* WHAT NEEDS TO BE DONE
What number of lines in the records below hold the word "holds"? Give that number alone.

*** Block opens ***

(** X25.  [switch_environment] compares the pool members on one shared
    population: when it returns, every member of the pool holds as its
    population the very list that the active environment held before the
    call, so each trial run has worked on what the trial before it left,
    and so does the environment that is active afterwards. *)
Theorem switch_environment_shares_one_population
    self h e pool sw cur gen gf ce h' :
  objs h !! self = Some e -> subclass e = AdaptiveClass pool sw cur gen gf ->
  objs h !! cur = Some ce ->
  AdaptiveEnvironment_switch_environment self h = (h', Return tt) ->
  (forall r, r ∈ pool ->
     exists ee, objs h' !! r = Some ee /\ individuals ee = individuals ce) /\
  exists e' cur' ce',
    objs h' !! self = Some e' /\ subclass e' = AdaptiveClass pool sw cur' gen gf /\
    objs h' !! cur' = Some ce' /\ individuals ce' = individuals ce.
Proof.
  intros He Hsub Hce Hrun.
  assert (Hcur : get_current_environment self h = (h, Return cur)).
  { unfold get_current_environment.
    by rewrite (bind_get_attr self subclass _ h e He), Hsub. }
  unfold AdaptiveEnvironment_switch_environment in Hrun.
  rewrite (bind_return _ _ _ _ _ Hcur), (bind_get_attr cur individuals _ h ce Hce),
    bind_read_pop in Hrun.
  unfold last_item in Hrun.
  destruct (last (pops h !!! individuals ce)) as [base|];
    [|by rewrite bind_raise_now in Hrun].
  rewrite bind_ret in Hrun.
  assert (Henvs : get_environments self h = (h, Return pool))
    by (unfold get_environments; by rewrite (bind_get_attr self subclass _ h e He), Hsub).
  rewrite (bind_return _ _ _ _ _ Henvs) in Hrun.
  apply bind_inv in Hrun as (h1 & acc & Hfold & Hrun).
  destruct (trial_loop_shares self (fitness base) pool sw cur gen gf (individuals ce)
              pool (NegInf, None) h h1 acc) as ((e1 & He1 & Hsub1) & Hpool & Hkeep);
    [by exists e | by exists ce | done |].
  destruct (Hkeep cur) as (ce1 & Hce1 & Hpc1); [by exists ce|].
  destruct acc.2 as [best|].
  2: { injection Hrun as <-. split; [done|]. by exists e1, cur, ce1. }
  assert (Hcur1 : get_current_environment self h1 = (h1, Return cur)).
  { unfold get_current_environment.
    by rewrite (bind_get_attr self subclass _ h1 e1 He1), Hsub1. }
  rewrite (bind_return _ _ _ _ _ Hcur1), (bind_get_attr cur individuals _ h1 ce1 Hce1),
    Hpc1 in Hrun.
  destruct (objs h1 !! best) as [be|] eqn:Hbe.
  2: { rewrite (bind_raise _ _ h1 h1 InvalidReference) in Hrun; [done|].
       unfold set_attr. by rewrite Hbe. }
  rewrite (bind_set_attr best _ _ h1 be Hbe) in Hrun.
  set (h2 := set_objs (<[best := set_individuals (individuals ce) be]> (objs h1)) h1) in *.
  assert (exists e2, objs h2 !! self = Some e2 /\
            subclass e2 = AdaptiveClass pool sw cur gen gf) as (e2 & He2 & Hsub2).
  { subst h2. simpl. destruct (decide (self = best)) as [->|Hne].
    - rewrite lookup_insert_eq. eexists. split; [done|]. simpl. congruence.
    - rewrite lookup_insert_ne by done. by exists e1. }
  rewrite (bind_set_attr self _ _ h2 e2 He2) in Hrun.
  set (e3 := set_current_environment best e2) in *.
  set (h3 := set_objs (<[self := e3]> (objs h2)) h2) in *.
  assert (Hsub3 : subclass e3 = AdaptiveClass pool sw best gen gf)
    by (subst e3; unfold set_current_environment; by rewrite Hsub2).
  assert (He3 : objs h3 !! self = Some e3)
    by (subst h3; simpl; by rewrite lookup_insert_eq).
  assert (Hshare : forall r,
            (exists ee, objs h1 !! r = Some ee /\ individuals ee = individuals ce) ->
            exists ee, objs h3 !! r = Some ee /\ individuals ee = individuals ce).
  { intros r (ee & Hee & Hi). subst h3. simpl.
    destruct (decide (r = self)) as [->|Hns].
    - rewrite lookup_insert_eq. eexists. split; [done|].
      subst e3. unfold set_current_environment. rewrite Hsub2. simpl.
      subst h2. simpl in He2. destruct (decide (self = best)) as [<-|Hnb].
      + rewrite lookup_insert_eq in He2. by injection He2 as <-.
      + rewrite lookup_insert_ne in He2 by done. congruence.
    - rewrite lookup_insert_ne by done. subst h2. simpl.
      destruct (decide (r = best)) as [->|Hnb].
      + rewrite lookup_insert_eq. by eexists.
      + rewrite lookup_insert_ne by done. by exists ee. }
  assert (Hbest3 : exists be3, objs h3 !! best = Some be3 /\
            individuals be3 = individuals ce).
  { subst h3. simpl. destruct (decide (best = self)) as [->|Hns].
    - rewrite lookup_insert_eq. eexists. split; [done|].
      subst e3. unfold set_current_environment. rewrite Hsub2. simpl.
      subst h2. simpl in He2. rewrite lookup_insert_eq in He2. by injection He2 as <-.
    - rewrite lookup_insert_ne by done. subst h2. simpl.
      rewrite lookup_insert_eq. by eexists. }
  destruct Hbest3 as (be3 & Hbe3 & Hbi3).
  rewrite (bind_get_attr best name _ h3 be3 Hbe3) in Hrun.
  assert (Hgen3 : get_current_generation self h3 = (h3, Return gen)).
  { unfold get_current_generation.
    by rewrite (bind_get_attr self subclass _ h3 e3 He3), Hsub3. }
  rewrite (bind_return _ _ _ _ _ Hgen3) in Hrun.
  injection Hrun as <-. split.
  - intros r Hr. destruct (Hshare r (Hpool r Hr)) as (ee & Hee & Hi). by exists ee.
  - by exists e3, best, be3.
Qed.
(** * CLCLWebSocketZlib.h: the zlib shim of lcl-websocket

    The header defines three [static inline] C functions.  Two of them
    forward to zlib's [deflateInit2] and [inflateInit2] (macros in zlib.h,
    which a foreign-function binding cannot call), the third casts a [void *] to a
    [Bytef *].

    zlib itself is not part of the repository: it enters this development
    as a [platform], a record holding the two entry points and the memory
    of the C program.  Every statement below is quantified over all
    platforms.

    The functions are embedded twice.  [Shim] holds the shallow embedding:
    each C function is a Rocq function from its parameters to a program
    [prog], a tree of the effects a C function body can have (a call into
    zlib, a load, a store).  [Header] holds the text of the header as a
    small syntax tree together with an evaluator for that syntax; the
    evaluator, run on the syntax of each function, yields the shallow
    function. *)

From Stdlib Require Import ZArith List String Bool.
Import ListNotations.
#[local] Set Warnings "-register-all".
Local Open Scope Z_scope.

(* ================================================================== *)
(** ** C data *)

Module CTypes.
(** X10: on a store that keeps what it was given, a node whose send tick
    has just returned [nil] is not reported by a checker of the same key
    prefix: the cycle that follows, whatever the index lists, neither
    calls the handler back with that node's identifier nor deletes that
    node's liveness record. *)
Theorem fresh_heartbeat_is_not_reported
    (hA hB : couchbaseHeartBeater) intervalMs staleThresholdMs w0 w1 :
  keyPrefix hA = keyPrefix hB ->
  sendHeartbeat hA intervalMs w0 = (None, w1) ->
  exists evs,
    trace (snd (checkStaleHeartbeats hB staleThresholdMs w1)) = trace w1 ++ evs /\
    callbacksFor (nodeUuid hA) evs = 0%nat /\
    ~ In (EvDelete (heartbeatDocId hB (nodeUuid hA))) evs.
Proof.
  intros Hprefix Hsend.
  pose proof (sendHeartbeat_expiry_readable hA intervalMs w0 w1 Hsend) as Hread.
  replace (heartbeatTimeoutDocId hA (nodeUuid hA))
    with (heartbeatTimeoutDocId hB (nodeUuid hA)) in Hread
    by (unfold heartbeatTimeoutDocId; by rewrite Hprefix).
  unfold checkStaleHeartbeats, viewQueryHeartbeatDocs, ViewCustom.
  destruct (bucket_ViewCustom "cbgt" "heartbeats" [("stale", PBool false)] (store w1))
    as [[e|res] s] eqn:Hview.
  - eexists. split; [reflexivity|]. split; [reflexivity|].
    intros [Heq|[]]. discriminate.
  - pose proof (view_frame (heartbeatTimeoutDocId hB (nodeUuid hA))
      "cbgt" "heartbeats" [("stale", PBool false)] (store w1) Hread) as Hread1.
    rewrite Hview in Hread1. cbn [snd] in Hread1.
    match goal with
    | |- context [rangeHeartbeatDocs hB ?docs ?w'] =>
        destruct (rangeHeartbeatDocs_spares_readable hB (nodeUuid hA) docs w' Hread1)
          as (evs & Htr & Hcb & Hdl)
    end.
    exists (EvViewCustom "cbgt" "heartbeats" [("stale", PBool false)] :: evs).
    split; [|split].
    + rewrite Htr. cbn [trace]. by rewrite <- app_assoc.
    + exact Hcb.
    + intros [Heq|Hin]; [discriminate | by apply Hdl].
Qed.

*** Block closes ***

* ANSWER TO THE PROBLEM
3